# Microsorum madness



## Martin (Mar 27, 2005)

Hiya.

First of all, let me introduce my self.
My name is Martin, I live in Denmark, I worked for some time at Tropica Aquarium Plants as a product Developer, and am interested in aquatic plants...obviously..

I am interested in many types of aquatics, but I do like Microsorum and moss, and Rotalas.. and and and and 

I've seen a few people post here about different species of microsorum, but not enough !..

What I am looking to do is find more people who are interested in microsorum, who keep them, and who might be willing to trade.
I tend to browse different international sites from time to time, looking for new types, but rarely do I find any..

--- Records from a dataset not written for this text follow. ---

(** * The stat-test registry and the trigger-word feature of evidently

    A shallow embedding of
    - [src/evidently/analyzers/stattests/registry.py]: the registry of
      statistical tests and the resolution of a test selector, and
    - [src/evidently/features/trigger_words_present_feature.py]: the
      feature that flags the presence of a trigger word in a text cell.

    Python values are modelled by the data the code observes: a [dict] is an
    insertion-ordered association list (the error messages print
    [list(d.keys())], so the order of the keys is visible), a raised
    exception is the [Raise] case of [Result], and the two module-level
    dictionaries of the registry are an explicit state [Registry] that
    [register_stattest] transforms and [get_stattest] reads. *)

From stdpp Require Import base list gmap strings.
From Stdlib Require Import ZArith Qcanon String Ascii.

Close Scope Qc_scope.
Open Scope string_scope.

#[local] Set Warnings "-clear-no-such-hyp".

(** ** Exceptions and results *)

(** The exceptions the two files can raise. [StatTestNotFoundError] and
    [StatTestInvalidFeatureTypeError] are the two subclasses of
    [ValueError] that registry.py declares; they carry the values their
    [__init__] formats into the message.  [AttributeError] and [TypeError]
    come from the interpreter ([stattest_func.__name__] on an object without
    that attribute; a dictionary look-up with a key that cannot be hashed,
    [re.sub] on an object that is not a string) and
    [KeyError] from indexing a frame with a missing column label. *)
Inductive Exception : Type :=
  | ValueError (msg : string)
  | StatTestNotFoundError (stattest_name : string) (available : list string)
  | StatTestInvalidFeatureTypeError
      (stattest_name feature_type : string) (available : list string)
  | AttributeError (attr : string)
  | TypeError
  | KeyError (key : string).

Inductive Result (A : Type) : Type :=
  | Return (a : A)
  | Raise (e : Exception).

Arguments Return {A} a.
Arguments Raise {A} e.

#[global] Instance Result_ret : MRet Result := fun A a => Return a.

#[global] Instance Result_bind : MBind Result := fun A B k r =>
  match r with
  | Return a => k a
  | Raise e => Raise e
  end.

(** [Series.apply(f)]: [f] on every element in order; the first exception
    ends the traversal. *)
Fixpoint series_apply {A B : Type} (f : A -> Result B) (l : list A) : Result (list B) :=
  match l with
  | [] => Return []
  | x :: l' => y ← f x; ys ← series_apply f l'; Return (y :: ys)
  end.

(** ** Python dictionaries

    Keys are kept in insertion order; assigning to a key that is present
    replaces its value in place. *)
Module PyDict.
Section dict.
Context {K V : Type} `{EqDecision K}.

Definition t : Type := list (K * V).

Definition empty : t := [].

(** [d.get(k)] *)
Fixpoint get (k : K) (d : t) : option V :=
  match d with
  | [] => None
  | (k', v) :: d' => if decide (k = k') then Some v else get k d'
  end.

(** [d[k] = v] *)
Fixpoint setitem (k : K) (v : V) (d : t) : t :=
  match d with
  | [] => [(k, v)]
  | (k', v') :: d' =>
      if decide (k = k') then (k', v) :: d' else (k', v') :: setitem k v d'
  end.

(** [list(d.keys())] *)
Definition keys (d : t) : list K := d.*1.

(** [{k: f(k) for k in ks}] *)
Definition comprehension (ks : list K) (f : K -> V) : t :=
  foldl (fun d k => setitem k (f k) d) empty ks.
End dict.
Arguments t : clear implicits.
End PyDict.

(** ** registry.py *)

(** A callable that can be hashed, passed as a statistical test or held as
    a key of the reverse dictionary.  [func_id] is the identity of the
    object, which is what hashing and equality of the keys observe.  A
    callable that cannot be hashed is never a key: line 28 raises on it,
    and as a selector it is the case [SelUnhashable].  [__name__] is the
    attribute read at line 51: functions and lambdas have it, a
    [functools.partial] object or an instance of a class with [__call__]
    does not. *)
Record Callable : Type := {
  func_id : positive;
  __name__ : option string
}.
(** * Context values: entry resolution, verified against the TypeScript sources

    The development embeds the resolution code of the context-values
    library: the single-valued definer [cxSingle], the dynamic definer
    [cxDynamic], constant assets ([cxConstAsset]), the iterative seeder of
    the key-based API ([IterativeContextSeeder], [iterativeSeed]) and the
    updatable single-value key ([SingleContextUpKey.grow]).

    JavaScript objects compared by identity (entries, keys, provider
    functions, supplies, failure reasons) are references [Ref]; a closure
    over mutable variables is the record of those variables; a function
    that can throw runs in the monad [M], which keeps the state reached
    when the exception left. *)

From Stdlib Require Import ZArith String.
From stdpp Require Import base list.

Local Open Scope nat_scope.

(** ** JavaScript values and effects *)

Module Js.

(** Identity of a JavaScript object (compared with [===]). *)
Definition Ref := nat.

(** A value of type [T | null | undefined]. *)
Inductive Nullable (A : Type) : Type :=
| undefined
| null
| present (a : A).
Arguments undefined {A}.
Arguments null {A}.
Arguments present {A} a.

(** [value != null], also [isPresent(value)]. *)
Definition isPresent {A} (value : Nullable A) : bool :=
  match value with
  | present _ => true
  | _ => false
  end.

(** [class CxReferenceError extends ReferenceError] (part_001): the
    constructor stores the entry and the reason; [message = None] stands
    for the default text, which is built from the entry. *)
Module CxReferenceError.
Record t : Type := new {
  entry : Ref;
  message : option string;
  reason : option Ref
}.
End CxReferenceError.

(** What a [throw] carries. *)
Inductive Thrown : Type :=
| TypeError
| ReferenceError (e : CxReferenceError.t)
| ContextKeyError (key : Ref).

Inductive Res (A : Type) : Type :=
| Ok (a : A)
| Throw (t : Thrown).
Arguments Ok {A} a.
Arguments Throw {A} t.

(** A computation over the mutable state [W] that returns or throws. *)
Definition M (W A : Type) : Type := W -> Res A * W.

Definition ret {W A} (a : A) : M W A := fun w => (Ok a, w).

Definition throw {W A} (t : Thrown) : M W A := fun w => (Throw t, w).

Definition bind {W A B} (c : M W A) (k : A -> M W B) : M W B :=
  fun w =>
    match c w with
    | (Ok a, w') => k a w'
    | (Throw t, w') => (Throw t, w')
    end.

Definition modify {W} (f : W -> W) : M W unit := fun w => (Ok tt, f w).

Definition read {W A} (f : W -> A) : M W A := fun w => (Ok (f w), w).

(** A property of the state that a computation keeps, whether it returns
    or throws. *)
Definition preserves {W A} (P : W -> Prop) (c : M W A) : Prop :=
  forall w, P w -> P (snd (c w)).

End Js.

Export Js.

Declare Scope js_scope.
Delimit Scope js_scope with js.
Notation "x <~ c ;; k" := (bind c (fun x => k))
  (at level 100, c at next level, right associativity) : js_scope.
Notation "c ;;; k" := (bind c (fun _ => k))
  (at level 100, right associativity) : js_scope.

(** ** The iterative seeder of the key-based API (iterative-context-key.ts) *)

Module Iterative.

Section Seeder.

Context {Ctx Src : Type}.

(** The function object behind a provider reference: a
    [ContextValueProvider<Ctx, Src>] is called with the context and returns
    a source value, [null] or [undefined]. *)
Variable providerFn : Ref -> Ctx -> Nullable Src.

(** [IterativeContextSeeder]: its only field is [_providers]. *)
Record IterativeContextSeeder : Type := newSeeder {
  _providers : list Ref
}.

(** [Array.prototype.indexOf]: the first index holding [x], or [-1]. *)
Fixpoint indexOf (x : Ref) (l : list Ref) : Z :=
  match l with
  | [] => (-1)%Z
  | y :: l' =>
      if decide (y = x) then 0%Z
      else let i := indexOf x l' in
           if (i <? 0)%Z then (-1)%Z else (i + 1)%Z
  end.

(** [array.splice(found, 1)] for [found >= 0]: the element at [found] goes,
    out of range nothing does. *)
Definition splice1 (found : Z) (l : list Ref) : list Ref :=
  delete (Z.to_nat found) l.

(** The closure [provide] returns: it captures [provider] (and [this]). *)
Record Remover : Type := newRemover {
  captured : Ref
}.

(** [provide(provider)]: pushes the provider and returns the remover. *)
Definition provide (provider : Ref) (this : IterativeContextSeeder)
  : Remover * IterativeContextSeeder :=
  (newRemover provider, newSeeder (_providers this ++ [provider])).

(** Calling the remover:
    [found = indexOf(provider); if (found >= 0) splice(found, 1)]. *)
Definition remove (r : Remover) (this : IterativeContextSeeder)
  : IterativeContextSeeder :=
  let found := indexOf (captured r) (_providers this) in
  if (0 <=? found)%Z then newSeeder (splice1 found (_providers this))
  else this.

(** [SourceEntry]: the tuple [[provider, source?]]; its length is 2 once the
    source is cached. *)
Definition SourceEntry : Type := Ref * option (Nullable Src).

(** [providers.map(provider => [provider])]: the array behind the seed. *)
Definition iterativeSeed (providers : list Ref) : list SourceEntry :=
  map (fun provider => (provider, None)) providers.

(** State of one seed: its entries and the log of provider calls. *)
Record Seed : Type := newSeed {
  entries : list SourceEntry;
  calls : list Ref
}.

(** The [map] callback on one entry: a cached source is returned, otherwise
    the provider is called and the source pushed onto the entry. *)
Definition entrySource (context : Ctx) (e : SourceEntry) (log : list Ref)
  : Nullable Src * SourceEntry * list Ref :=
  match e with
  | (provider, Some source) => (source, e, log)
  | (provider, None) =>
      let source := providerFn provider context in
      (source, (provider, Some source), log ++ [provider])
  end.

(** One pass of a consumer over the lazy iterable
    [.map(...).filter(isPresent)], pulling until it has [demand] elements
    or the entries are exhausted. Entries behind the last one pulled are
    not touched. *)
Fixpoint pull (context : Ctx) (demand : nat) (es : list SourceEntry)
  (log : list Ref) : list Src * list SourceEntry * list Ref :=
  match demand, es with
  | O, _ => ([], es, log)
  | _, [] => ([], [], log)
  | S d, e :: es' =>
      let '(source, e', log') := entrySource context e log in
      match source with
      | present v =>
          let '(vs, es'', log'') := pull context d es' log' in
          (v :: vs, e' :: es'', log'')
      | _ =>
          let '(vs, es'', log'') := pull context demand es' log' in
          (vs, e' :: es'', log'')
      end
  end.

(** A consumer that takes at most [demand] sources from the seed. *)
Definition iterate (context : Ctx) (demand : nat) (s : Seed)
  : list Src * Seed :=
  let '(vs, es, log) := pull context demand (entries s) (calls s) in
  (vs, newSeed es log).

(** A [for ... of] over the whole seed. *)
Definition iterateAll (context : Ctx) (s : Seed) : list Src * Seed :=
  iterate context (S (length (entries s))) s.

(** Successive consumers of one seed, each with its demand. *)
Fixpoint consumers (context : Ctx) (demands : list nat) (s : Seed)
  : list (list Src) * Seed :=
  match demands with
  | [] => ([], s)
  | d :: ds =>
      let '(vs, s') := iterate context d s in
      let '(vss, s'') := consumers context ds s' in
      (vs :: vss, s'')
  end.

(** The sources a fresh seed holds, had every provider been called. *)
Definition presentSources (context : Ctx) (providers : list Ref) : list Src :=
  omap (fun provider =>
          match providerFn provider context with
          | present v => Some v
          | _ => None
          end) providers.

(** The entries of providers that were all called. *)
Definition cachedEntries (context : Ctx) (providers : list Ref)
  : list SourceEntry :=
  map (fun provider => (provider, Some (providerFn provider context)))
      providers.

To show you a few pictures to back up my 'illness' here's some shots


----------



## Martin (Mar 27, 2005)

more pics.


----------



## Martin (Mar 27, 2005)

even more


----------



## Martin (Mar 27, 2005)

and again


----------



## Martin (Mar 27, 2005)

and would you believe..when I set out uploading the pics, they were actually in order.. now they're a mess .. :/


----------



## hooha (Apr 21, 2005)

wow, nice collection, nice pics

I'd venture to say you'd probably be the source of any new Microsorum species in the hobby at this moment


----------



## Tex Gal (Nov 1, 2007)

Who knew there were so many kinds.!!!


----------



## miremonster (Mar 26, 2006)

Hello Martin, 
I'm glad to meet You here! Last we met on the fair in Hannover 
Many of the Microsorum pteropus forms in the botanical garden of Göttingen came from Denmark, so I'm infected with "Microsoritis" as well 
I've found out that the M. pteropus "Taiwan" (the one with linear, somewhat wavy, dark green, up to ca. 2 cm wide leaves) circulates among aquarists in Germany both as "Narrow" and as "Needle Leaf". But it's not the same as "Narrow leaf" from Tropica. And I think it's also not identical to the true "Needle leaf", having leaves less than 1 cm wide - under the same growth conditions.
Heiko


----------



## Shurinpu (Jan 11, 2007)

You have a very nice fern collection! 

What species is the plant in the center photograph of the third post? It looks like one I have seen for sale in Japan under the trade name of jujiba (cross-leaf).


----------



## ts168 (Apr 13, 2004)

Hi Martin, Nice collection you have there. If possible have photo of them in their best growing form.


----------